■ Data extracted from a collection
(** [dtNode] on the serialized table gives back the builder's node. *)
Lemma dtNode_built arc ns i n :
  dt arc = concat (map node_bytes ns) ->
  Forall (node_fits (2 ^ 32)) ns ->
  ns !! i = Some n ->
  dtNode arc (Z.of_nat i) = Ok n.
Proof.
  intros Hdt Hfits Hn.
  assert (Hfit : node_fits (2 ^ 32) n).
  { eapply List.Forall_forall; [exact Hfits|].
    apply list_elem_of_In. eapply list_elem_of_lookup_2; eassumption. }
  destruct Hfit as (Hm & Hb & Hnm & Hl & Hr).
  pose proof (lookup_lt_Some _ _ _ Hn) as Hi.
  destruct (chunk_at 20 (map node_bytes ns)) with (j := i) (c := node_bytes n)
    as (pre & post & E & Hpre).
  { apply List.Forall_forall. intros r Hr'.
    apply in_map_iff in Hr' as (m & <- & _). apply length_node_bytes. }
  { rewrite list_lookup_fmap, Hn. reflexivity. }
  unfold dtNode, DT_NODE_SIZE. rewrite Hdt, blen_node_table.
  assert (E1 : (Z.of_nat i * 20 <? 0)
               || (20 * Z.of_nat (length ns) <? Z.of_nat i * 20 + 20) = false).
  { apply orb_false_iff. split; apply Z.ltb_ge; lia. }
  rewrite E1, E.
  destruct (read_words pre post (u32 (metaIndex n)) (u32 (bitIndex n))
              (u32 (nameRaw n)) (u32 (leftRaw n)) (u32 (rightRaw n))
              (Z.of_nat i * 20)) as (R0 & R1 & R2 & R3 & R4).
  { unfold blen. lia. }
  fold (node_bytes n) in R0, R1, R2, R3, R4.
  unfold readI32. rewrite R0, R1, R2, R3, R4. cbn [rbind].
  rewrite !(u32_small (metaIndex n)), !(u32_small (nameRaw n)),
    !(u32_small (leftRaw n)), !(u32_small (rightRaw n)) by lia.
  assert (Eb : (if u32 (u32 (bitIndex n)) <? 2 ^ 31 then u32 (u32 (bitIndex n))
                else u32 (u32 (bitIndex n)) - 2 ^ 32) = bitIndex n).
  { destruct (Z.eq_dec (bitIndex n) (-1)) as [->|Hne].
    - reflexivity.
    - rewrite !(u32_small (bitIndex n)) by lia.
      destruct (Z.ltb_spec (bitIndex n) (2 ^ 31)); lia. }
  rewrite Eb. destruct n; reflexivity.
Qed.


Lemma node_at_dtNode arc ns :
  dt arc = concat (map node_bytes ns) ->
  Forall (node_fits (2 ^ 32)) ns ->
  forall i n, node_at ns i = Ok n -> dtNode arc i = Ok n.
Proof.
  intros Hdt Hfits i n H. unfold node_at in H.
  destruct (Z.ltb_spec i 0); [discriminate|].
  destruct (ns !! Z.to_nat i) as [m|] eqn:E; [|discriminate].
  injection H as ->.
  rewrite <- (Z2Nat.id i) by assumption.
  eapply dtNode_built; eassumption.
Qed.

(** The reader's walk over the serialized table is the builder's first walk
    over its nodes. *)
Lemma findNode_loop_descend arc ns key :
  (forall i n, node_at ns i = Ok n -> dtNode arc i = Ok n) ->
  forall fuel prev curr p' leaf,
    descend ns key None fuel prev curr = Ok (p', leaf) ->
    findNode_loop arc key fuel prev curr = Ok leaf.
Proof.
  intros Hrd. induction fuel as [|fuel IH]; intros prev curr p' leaf H;
    [discriminate|].
  cbn [descend] in H. cbn [findNode_loop].
  destruct (node_at ns prev) as [p| |] eqn:Ep; try discriminate.
  destruct (node_at ns curr) as [c| |] eqn:Ec; try discriminate.
  cbn [rbind] in H.
  rewrite (Hrd _ _ Ep), (Hrd _ _ Ec). cbn [rbind].
  rewrite andb_true_r in H.
  destruct (bitIndex p <? bitIndex c).
  - eapply IH; eassumption.
  - now injection H as _ <-.
Qed.

Lemma rec0_record : rec0 = make_record 0 [x2e].
Proof. vm_compute. reflexivity. Qed.

(** Record 0 of every table reads as ".". *)
Lemma stringBytes_rec0 (recs : list Buffer) :
  Forall (fun rc => length rc = 64%nat) recs ->
  recs !! 0%nat = Some rec0 ->
  stringBytes (concat recs) 0 = Ok [x2e].
Proof.
  intros Hall H0. unfold stringBytes.
  change (0 <? 0) with false. cbv iota.
  assert (Hrec : recs !! Z.to_nat 0 = Some (make_record 0 [x2e]))
    by (rewrite <- rec0_record; exact H0).
  assert (Hnul : ~ In x00 [x2e]) by (intros [H|[]]; discriminate).
  rewrite (stringBytes_loop_step recs 0 0 [x2e] _ [] [] Hall (Z.le_refl 0) Hrec
             ltac:(cbn; lia) Hnul ltac:(lia) ltac:(intros s [])).
  reflexivity.
Qed.

(** What a serialized index holds for a list of keys: the node table of a
    well-formed trie whose node [i + 1] carries key [i], and a string table
    in which the name index of that node leads to the key's bytes. *)
Record index_of (arc : PriusArchive) (ns : list TrieNode) (keys : list Buffer)
    : Prop := {
  io_dt : dt arc = concat (map node_bytes ns);
  io_trie : trie_ok ns ([] :: keys);
  io_fits : Forall (node_fits (2 ^ 32)) ns;
  io_keys : Forall (fun k => k <> [] /\ ~ In x00 k) keys;
  io_metas : map metaIndex ns = 0 :: map Z.of_nat (seq 0 (length keys));
  io_names : exists strs recs,
    strings arc = concat recs /\
    map nameRaw ns
      = 0x80000000 :: map (fun s => u32 (js_or s 0x80000000)) strs /\
    Forall (fun rc => length rc = 64%nat) recs /\
    Z.of_nat (length recs) <= 2 ^ 31 /\
    recs !! 0%nat = Some rec0 /\
    length strs = length keys /\
    forall i s k, strs !! i = Some s -> keys !! i = Some k -> Stored recs s k
}.

(** The name the reader finds at a node. *)
Definition stored_name (keys : list Buffer) (leaf : Z) : Buffer :=
  if leaf =? 0 then [x2e] else keyOf ([] :: keys) leaf.

Lemma Stored_index_lt recs s k : k <> [] -> Stored recs s k ->
  1 <= s < Z.of_nat (length recs).
Proof.
  intros Hne [H1 H]. split; [assumption|].
  pose proof (slices_pos k Hne) as Hpos.
  specialize (H 0 ltac:(lia)). rewrite Z.add_0_r in H.
  apply lookup_lt_Some in H. lia.
Qed.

■ EXERCISE
Count of lines that include "unfold" in the records above: write that value only.

■ WRITTEN SOLUTION
5